● **Instructions to follow**
Would you repeat every line below exactly, please?

### Input for this task ###

(** X12: the division by 1024 rounds down, so when the kernel reports less
    than 1024 kB available [nativeGetAvailableMemory] returns 0, the very
    value it returns when the file cannot be opened. *)
Theorem under_a_megabyte_reads_as_zero
    (r r' : Runtime) (g : Llama.Globals) (before : list string)
    (pad : nat) (kb : N) (rest : string) :
  filesystem r "/proc/meminfo"
  = Some (unlines before ++ meminfo_line pad kb ++ String newline rest)%string ->
  Forall other_line before ->
  is_short_line (meminfo_line pad kb) = true ->
  (kb < 1024)%N ->
  filesystem r' "/proc/meminfo" = None ->
  fst (llama_nativeGetAvailableMemory (mkWorld r g)) = 0
  /\ fst (llama_nativeGetAvailableMemory (mkWorld r' g)) = 0.
Proof.
  intros Hfile Hbefore Hshort Hkb Hnone. split.
  - rewrite (available_memory_of_line r g before pad kb rest)
      by (done || unfold LONG_MAX; lia).
    cbn [fst]. apply Z.div_small. lia.
  - by rewrite llama_nativeGetAvailableMemory_unfold, Hnone.
Qed.

Lemma under_a_megabyte_reads_as_zero_sample :
  fst (llama_nativeGetAvailableMemory
         (mkWorld low_memory_runtime Llama.initial)) = 0
  /\ fst (llama_nativeGetAvailableMemory
            (mkWorld (fresh (fun n => Z.of_nat n) (fun _ => None))
                     Llama.initial)) = 0.
Proof.
  apply (under_a_megabyte_reads_as_zero low_memory_runtime
           (fresh (fun n => Z.of_nat n) (fun _ => None)) Llama.initial
           ["MemTotal:        3882464 kB"%string] 4 512 EmptyString).
  - reflexivity.
  - repeat constructor.
  - reflexivity.
  - reflexivity.
  - reflexivity.
Defined.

###

● **Response below**
(** X12: the division by 1024 rounds down, so when the kernel reports less
    than 1024 kB available [nativeGetAvailableMemory] returns 0, the very
    value it returns when the file cannot be opened. *)
Theorem under_a_megabyte_reads_as_zero
    (r r' : Runtime) (g : Llama.Globals) (before : list string)
    (pad : nat) (kb : N) (rest : string) :
  filesystem r "/proc/meminfo"
  = Some (unlines before ++ meminfo_line pad kb ++ String newline rest)%string ->
  Forall other_line before ->
  is_short_line (meminfo_line pad kb) = true ->
  (kb < 1024)%N ->
  filesystem r' "/proc/meminfo" = None ->
  fst (llama_nativeGetAvailableMemory (mkWorld r g)) = 0
  /\ fst (llama_nativeGetAvailableMemory (mkWorld r' g)) = 0.
Proof.
  intros Hfile Hbefore Hshort Hkb Hnone. split.
  - rewrite (available_memory_of_line r g before pad kb rest)
      by (done || unfold LONG_MAX; lia).
    cbn [fst]. apply Z.div_small. lia.
  - by rewrite llama_nativeGetAvailableMemory_unfold, Hnone.
Qed.

Lemma under_a_megabyte_reads_as_zero_sample :
  fst (llama_nativeGetAvailableMemory
         (mkWorld low_memory_runtime Llama.initial)) = 0
  /\ fst (llama_nativeGetAvailableMemory
            (mkWorld (fresh (fun n => Z.of_nat n) (fun _ => None))
                     Llama.initial)) = 0.
Proof.
  apply (under_a_megabyte_reads_as_zero low_memory_runtime
           (fresh (fun n => Z.of_nat n) (fun _ => None)) Llama.initial
           ["MemTotal:        3882464 kB"%string] 4 512 EmptyString).
  - reflexivity.
  - repeat constructor.
  - reflexivity.
  - reflexivity.
  - reflexivity.
Defined.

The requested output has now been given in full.